Conserving Carolina is a non-profit conservation organization working to preserve land and water resources in Western North Carolina. Conserving Carolina was created in July 2017, from a merger of two previously separate organizations, Carolina Mountain Land Conservancy and Pacolet Area Conservancy. The organization maintains an office in Hendersonville, North Carolina.

==History==

What was to become the Carolina Mountain Land Conservancy, now Conserving Carolina, began with a 1991 natural areas inventory of Henderson County, North Carolina, which identified numerous places in the county with intact and important natural resources worthy of conservation. In 1994, the Natural Heritage Trust of Henderson County was formed to seek protection of these important sites. A year later, it was renamed the Carolina Mountain Land Conservancy and expanded its area of focus to include Transylvania and parts of Buncombe, Rutherford, Polk and Jackson Counties. The organization began working with local landowners to protect farm, forest, park, and natural lands with the support of local community members. It hired its first full-time staff person, Kieran C. Roe, as executive director in 1999. Conserving Carolina has grown into one of the premier land conservancies in the Southeast, protecting some 50,000 acre of land by 2025. It was among the first class of land trusts in the U.S. to become accredited by the Land Trust Accreditation Commission in 2009 and has since been reaccredited every five years.

The Pacolet Area Conservancy was formed in 1989 to conserve land and water resources in Polk County, North Carolina and parts of the Pacolet River watershed across the state line in the Landrum area of South Carolina. Prior to the merger in 2017, Pacolet Area Conservancy helped protect more than 10,000 acres of forests, farms, greenspace, mountains, and waterways, including 1,500 acres at the Walnut Creek Preserve in northern Polk County.

After over a year of discussions focused on greater collaboration between the organizations, the two conservancies decide to join in order to more effectively advance their common mission to conserve natural resources in their burgeoning region within the Carolinas for generations to come. With an expanded geographic region, the merged organization combines expertise, talents, resources and a strengthened ability to protect land and water resources, and foster appreciation of the region's unique natural heritage.

==Approach==

Conserving Carolina works with various sectors of society including businesses, individuals, communities, partner organizations, and government agencies to achieve its goals. Conserving Carolina uses a mix of financial incentives along with the goodwill of conservation-minded landowners to preserve land from development.

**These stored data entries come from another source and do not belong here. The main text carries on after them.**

Lemma drop_uncommitted {A} (r : BitResult A) path flags fs fs1 content lf lf' fs2 :
  lockable path fs fs1 → locked path flags fs1 content lf fs2 →
  lf' = lf ∨ lf' = lockfile_rollback lf →
  ∃ fs4, then_drop r lf' fs2 = (r, fs4)
    ∧ names fs4 !! lock_path path = None ∧ ∀ q, fs_read fs4 q = fs_read fs q.
Proof.
  intros (Hwf & _ & Hdirs & Hlk & _ & Hne) (_ & Hlp & _ & Hcm & Hrb & (Hino & Hn2 & _ & Ho & d & Hd & Hc)) Hlf.
  destruct (create_dirs_spec path fs (Ok tt) fs1 Hdirs) as (Hin & Hnx & Hp). cbn [names] in Hn2.
  assert (fs_remove_file (lock_path path) fs2 = (Ok tt, set_names fs2 (delete (lock_path path) (names fs2)))) as Hrm.
  { unfold fs_remove_file. rewrite (st_bind_ok _ _ fs2 fs2 fs2) by done.
    unfold fs_is_file. by rewrite Hn2, lookup_insert_eq. }
  exists (fs_append (next_ino fs1) (bw_buf (lf_lockfile lf)) (set_names fs2 (delete (lock_path path) (names fs2)))).
  split.
  { unfold then_drop, lockfile_drop.
    destruct Hlf as [->| ->]; cbn [rolled_back committed lockfile_path lf_lockfile lockfile_rollback];
      rewrite ?Hrb, Hcm, Hlp, Hrm; cbn [andb orb negb bw_flush snd]; by rewrite Hino. }
  cbn [names fs_append set_names]. rewrite lookup_delete_eq. split; [done|].
  intros q. rewrite !fs_read_eq. cbn [names fs_append set_names].
  destruct (decide (q = lock_path path)) as [->|Hql].
  - rewrite lookup_delete_eq. destruct (names fs !! lock_path path) as [[ino|]|] eqn:E; [|done|done].
    apply Hp in E. congruence.
  - rewrite lookup_delete_ne, Hn2, lookup_insert_ne by done.
    destruct (names fs1 !! q) as [[ino|]|] eqn:E1.
    + apply Hp in E1. rewrite E1. destruct (Hwf q ino E1) as [Hlt _].
      rewrite ino_data_append, decide_False by lia. unfold ino_data. cbn [inodes set_names].
      rewrite Ho by lia. cbn [inodes]. by rewrite Hin.
    + destruct (names fs !! q) as [[ino|]|] eqn:E; [|done|done]. apply Hp in E. congruence.
    + destruct (names fs !! q) as [[ino|]|] eqn:E; [|done|done]. apply Hp in E. congruence.
Qed.

(** A file that is written in one go: the names and the invariant of the file system. *)
Lemma with_mut_written path flags fs fs1 chunks :
  lockable path fs fs1 →
  ∃ fs', with_mut path flags (lockfile_write_all chunks) fs = (Ok tt, fs')
    ∧ names fs' = <[path := NFile (next_ino fs1)]> (names fs1) ∧ fs_wf fs'
    ∧ fs_read fs' path = Some (mjoin chunks)
    ∧ ∀ q, q ≠ path → fs_read fs' q = fs_read fs q.
Proof.
  intros Hl. destruct (lockfile_open_ok path flags fs fs1 Hl) as (lf & fs2 & Ho & Hk & _).
  unfold with_mut. rewrite (st_bind_ok _ _ fs fs2 lf) by done.
  destruct (lockfile_write_all_ok path flags fs1 chunks [] lf fs2 Hk) as (fs3 & lf3 & -> & Hk3).
  destruct (lockfile_commit_ok path flags fs fs1 _ lf3 fs3 Hl Hk3) as (fs4 & -> & Hr).
  cbn [mbind outcome_bind]. destruct (drop_committed (Ok tt) path flags fs fs1 _ lf3 fs3 fs4 Hl Hk3 Hr)
    as (fs5 & H5 & _ & Hp & Hq).
  exists fs5. split; [done|].
  assert (names fs5 = <[path := NFile (next_ino fs1)]> (names fs1) ∧ next_ino fs5 = S (next_ino fs1)) as [Hn Hx].
  { pose proof Hk3 as (_ & _ & _ & _ & Hrb & (_ & Hn3 & Hx3 & _)). destruct Hr as (Hn4 & Hx4 & _).
    destruct Hl as (_ & _ & _ & Hlk & _). cbn [names next_ino] in *.
    unfold then_drop, lockfile_drop in H5. cbn [rolled_back committed set_committed] in H5.
    rewrite Hrb in H5. cbn [andb orb negb] in H5. injection H5 as <-. cbn [names next_ino fs_append bw_flush snd].
    rewrite Hn4, Hx4, Hn3, Hx3. split; [|done]. f_equal. rewrite delete_insert_id by done. done. }
  split_and!; [done| |done|done]. intros p ino Hpi. rewrite Hn in Hpi.
  destruct Hl as (Hwf & _ & Hd & _). destruct (create_dirs_spec path fs _ fs1 Hd) as (_ & Hnx & Hf).
  assert (is_Some (fs_read fs5 p)) as [d Hd5].
  { apply lookup_insert_Some in Hpi as [[<- [= <-]]|[Hne Hpi]]; [by eexists|].
    rewrite Hq by done. apply Hf in Hpi as Hpi'. destruct (Hwf p ino Hpi') as [_ [i Hi]].
    exists (i_data i). rewrite fs_read_eq, Hpi'. unfold ino_data. by rewrite Hi. }
  split.
  - rewrite Hx. apply lookup_insert_Some in Hpi as [[<- [= <-]]|[Hne Hpi]]; [lia|].
    apply Hf, Hwf in Hpi as [? _]. lia.
  - rewrite fs_read_eq, Hn, Hpi in Hd5. unfold ino_data in Hd5. by destruct (inodes fs5 !! ino).
Qed.

(** *** The lock can be taken again *)

Definition dirs_exist (path : BitPath) (fs : Fs) : Prop :=
  match parent path with Some d => d = [] ∨ names fs !! d = Some NDir | None => True end.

Conserving Carolina has pioneered the use of conservation easements in Henderson and Transylvania Counties. A conservation easement is a way for landowners to ensure that their land remains in its natural state while capitalizing on some of the land's potential development value. Conserving Carolina also works with the North Carolina Division of State Parks and other government partners to acquire land for sites such as Chimney Rock State Park.

==Significant Conservation==

===Chimney Rock State Park===

Acquisition of the Worlds Edge Property in 2005 was a $16 million joint effort of Conserving Carolina and The Nature Conservancy to save 1,568 acre of property spanning Henderson, Polk, and Rutherford counties. The Worlds Edge Property, formerly owned by The Robert Haywood Morrison Foundation, contains over 20000 ft of streams and waterfalls, in addition to numerous endangered salamander, bird, and bat species. In December 2009, Conserving Carolina acquired the 1527 acre Weed Patch Mountain tract north of Lake Lure, which adds to the corridor of conserved land including the State Park.

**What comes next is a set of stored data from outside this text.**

(* ===== verification/TreeDiff.v ===== *)
(** * TreeDiff

    [libbit/src/diff/tree_diff.rs] and the parts of [libbit/src/diff.rs] over it: the
    simultaneous walk of two tree iterators, the differs that it drives, [WorkspaceStatus] and
    [EntryDiffIter].  The theorems say what a diff contains. *)

From Stdlib Require Import ZArith Lia Sorted.
From Stdlib Require Import Strings.Byte.
From stdpp Require Import base tactics option list countable strings sorting.
From S2P Require Import Prelude RustStd Data State Hash Path BTree Obj Tree IndexEntry TreeCache TreeIter.

(** ** WorkspaceStatus *)

Record WorkspaceStatus := mk_WorkspaceStatus {
  ws_new : list BitIndexEntry;
  ws_modified : list (BitIndexEntry * BitIndexEntry);
  ws_deleted : list BitIndexEntry;
}.

#[export] Instance WorkspaceStatus_eq_dec : EqDecision WorkspaceStatus.
Proof. solve_decision. Defined.

Definition status_default : WorkspaceStatus := mk_WorkspaceStatus [] [] [].

Definition status_len (s : WorkspaceStatus) : nat :=
  length (ws_new s) + length (ws_modified s) + length (ws_deleted s).

Definition status_is_empty (s : WorkspaceStatus) : bool :=
  bool_decide (ws_new s = []) && bool_decide (ws_deleted s = []) && bool_decide (ws_modified s = []).

Definition iter_paths (s : WorkspaceStatus) : list BitPath :=
  (entry_path <$> ws_deleted s) ++ (entry_path ∘ snd <$> ws_modified s)
  ++ (entry_path <$> ws_deleted s).

Definition push_new (l : list BitIndexEntry) (s : WorkspaceStatus) : WorkspaceStatus :=
  mk_WorkspaceStatus (ws_new s ++ l) (ws_modified s) (ws_deleted s).
Definition push_modified (l : list (BitIndexEntry * BitIndexEntry)) (s : WorkspaceStatus) :=
  mk_WorkspaceStatus (ws_new s) (ws_modified s ++ l) (ws_deleted s).
Definition push_deleted (l : list BitIndexEntry) (s : WorkspaceStatus) : WorkspaceStatus :=
  mk_WorkspaceStatus (ws_new s) (ws_modified s) (ws_deleted s ++ l).

(** ** DiffOpts *)

Definition INCLUDE_UNMODIFIED : Z := 1.
Record DiffOpts := mk_DiffOpts { opt_flags : Z }.
Definition diff_opts_default : DiffOpts := mk_DiffOpts 0.

(** [self.flags.contains(INCLUDE_UNMODIFIED)]. *)
Definition include_unmodified (opts : DiffOpts) : bool :=
  (Z.land (opt_flags opts) INCLUDE_UNMODIFIED =? INCLUDE_UNMODIFIED)%Z.

(** ** TreeEntriesConsumer

    A consumer is the exclusive borrow of an iterator whose next entry is a tree: its methods run
    on that iterator.  [drop] steps over the tree when none of them has been called. *)

Section consumer.
Context {S} `{BitTreeIterator S}.
Context (fuel : nat).

Definition consumer_peek : st S BitIndexEntry :=
  entry ← expect_ok it_peek;
  st_lift (unwrap entry).

Definition consumer_drop : st S unit :=
  _ ← expect_ok it_over;
  mret tt.

Definition step_over : st S BitIndexEntry :=
  entry ← it_over;
  st_lift (unwrap entry).

Definition collect_over_all (container : list BitIndexEntry) : st S (BitIndexEntry * list BitIndexEntry) :=
  collect_over_tree_all fuel container.

Definition collect_over_files (container : list BitIndexEntry)
    : st S (BitIndexEntry * list BitIndexEntry) :=
  collect_over_tree_blobs fuel container.

Definition on_subtree {A} (tree_entry : TreeEntry) (m : st (CollectSubtree S) A) : st S A := λ s,
  let '(r, c) := m (mk_CollectSubtree tree_entry s) in (r, cs_iter c).

(** Runs [m] on a [CollectSubtree] over the iterator and drops it: what it has not yielded is
    consumed. *)
Definition with_subtree {A} (m : st (CollectSubtree S) A) : st S A :=
  tree_entry ← collect_over_tree_iter (S := S);
  a ← on_subtree tree_entry m;
  _ ← expect_ok (on_subtree tree_entry (iter_collect fuel []));
  mret a.

(** The entries that [for_each] (or [collect]) meets on [iter_files]. *)
Definition iter_files : st S (list BitIndexEntry) :=
  with_subtree (λ c,
    let '(r, f) :=
      iter_collect (S := Filter (CollectSubtree S)) (H := filter_iterator fuel) fuel []
        (mk_Filter c entry_is_blob) in
    (r, fl_it f)).

(** [collect]: everything that [iter] yields, the tree itself first. *)
Definition consumer_collect : st S (list BitIndexEntry) := with_subtree (iter_collect fuel []).
End consumer.

(** ** TreeDiffEntry *)

(** The iterator that a consumer borrows. *)
Inductive TreeEntriesConsumer := OldEntries | NewEntries.

Inductive TreeDiffEntry :=
| DeletedBlob (old : BitIndexEntry)
| CreatedBlob (new : BitIndexEntry)
| ModifiedBlob (old new : BitIndexEntry)
| MaybeModifiedTree (entry : BitIndexEntry)
| UnmodifiedBlob (entry : BitIndexEntry)
| UnmodifiedTree (entries : TreeEntriesConsumer)
| DeletedTree (old_entries : TreeEntriesConsumer)
| CreatedTree (new_entries : TreeEntriesConsumer)
| BlobToTree (blob : BitIndexEntry) (tree : TreeEntriesConsumer)
| TreeToBlob (tree : TreeEntriesConsumer) (blob : BitIndexEntry).

(** ** TreeDiffIter *)

Record TreeDiffIter (R I J : Type) := mk_TreeDiffIter {
  td_repo : R; td_old : I; td_new : J; td_opts : DiffOpts }.
Arguments mk_TreeDiffIter {R I J}.
Arguments td_repo {R I J}.
Arguments td_old {R I J}.
Arguments td_new {R I J}.
Arguments td_opts {R I J}.

Section tree_diff.
Context {R I J : Type} `{BitTreeIterator I} `{BitTreeIterator J}.
(** [repo.index_mut()?.is_worktree_entry_modified(&mut new)?]: whether the entry has changed,
    and the entry with its hash filled in. *)
Context (is_worktree_entry_modified : BitIndexEntry → st R (bool * BitIndexEntry)).
Context (fuel : nat).

Abbreviation iter := (TreeDiffIter R I J).

Definition tree_diff_new (repo : R) (old : I) (new : J) (opts : DiffOpts) : BitResult iter :=
  _ ← assert_that (bool_decide (it_kind old ≠ KWorktree));
  Ok (mk_TreeDiffIter repo old new opts).

Definition on_old {A} (m : st I A) : st iter A :=
  st_zoom td_old (λ t i, mk_TreeDiffIter (td_repo t) i (td_new t) (td_opts t)) m.
Definition on_new {A} (m : st J A) : st iter A :=
  st_zoom td_new (λ t j, mk_TreeDiffIter (td_repo t) (td_old t) j (td_opts t)) m.
Definition on_repo {A} (m : st R A) : st iter A :=
  st_zoom td_repo (λ t r, mk_TreeDiffIter r (td_old t) (td_new t) (td_opts t)) m.

Definition on_created (new : BitIndexEntry) : st iter (option TreeDiffEntry) :=
  if entry_is_tree new then mret (Some (CreatedTree NewEntries))
  else _ ← on_new it_next; mret (Some (CreatedBlob new)).

Definition on_deleted (old : BitIndexEntry) : st iter (option TreeDiffEntry) :=
  if entry_is_tree old then mret (Some (DeletedTree OldEntries))
  else _ ← on_old it_next; mret (Some (DeletedBlob old)).

(** [has_changed] of two blobs with the same path, and the new entry. *)
Definition blob_has_changed (old new : BitIndexEntry) : st iter (bool * BitIndexEntry) :=
  t ← st_get;
  if bool_decide (it_kind (td_new t) = KWorktree) then on_repo (is_worktree_entry_modified new)
  else mret (bool_decide (ie_oid old ≠ ie_oid new), new).

(** The entries match: [None] goes on with the loop. *)
Definition on_matched (old new : BitIndexEntry) : st iter (option TreeDiffEntry) :=
  t ← st_get;
  match ie_mode old, ie_mode new with
  | GITLINK, _ | _, GITLINK => st_lift Panic
  | TREE, TREE =>
      if is_known (ie_oid old) && bool_decide (old = new) then
        if include_unmodified (td_opts t) then
          _ ← on_old it_over;
          mret (Some (UnmodifiedTree NewEntries))
        else _ ← on_old it_over; _ ← on_new it_over; mret None
      else
        _ ← on_old it_next; _ ← on_new it_next; mret (Some (MaybeModifiedTree new))
  | TREE, _ => _ ← on_new it_next; mret (Some (TreeToBlob OldEntries new))
  | _, TREE => _ ← on_old it_next; mret (Some (BlobToTree old NewEntries))
  | _, _ =>
      '(has_changed, new) ← blob_has_changed old new;
      _ ← on_old it_next;
      _ ← on_new it_next;
      mret (if has_changed : bool then Some (ModifiedBlob old new)
            else if include_unmodified (td_opts t) then Some (UnmodifiedBlob new) else None)
  end.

===Green River Preserve===

The Green River Preserve encompasses some 3895 acre of the upper Green River Watershed, the largest conservation project in terms of acreage by Conserving Carolina. The Green River area is listed under the North Carolina Natural Heritage identified natural area, significant for a diversity of habitat types including granite dome outcrops, steep cliffs, rich cove forests, Carolina hemlock bluffs, and pine-oak forests. The conservation of this area was made possible by donations from the Schenck and Ball families, with help from the Clean Water Management Trust Fund.

===Florence Nature Preserve===

The Florence Nature Preserve is a 600-acre (2.4 km^{2}) tract located in the upper Hickory Nut Gorge area near Gerton, North Carolina. Donated by Dr. Tom and Glenna Florence in two phases (1996 and 2001) the preserve is open to the general public for hiking.

===Lewis Creek Nature Preserve===
Lewis Creek Nature Preserve is located in Edneyville, North Carolina. The preserve is home to a 6.5 acre mixed Appalachian Bog. This ecosystem is listed as critically endangered with only 750 acre of this variety of bogs and fens still in existence, an 83 percent loss from the estimated 5000 acre that once existed.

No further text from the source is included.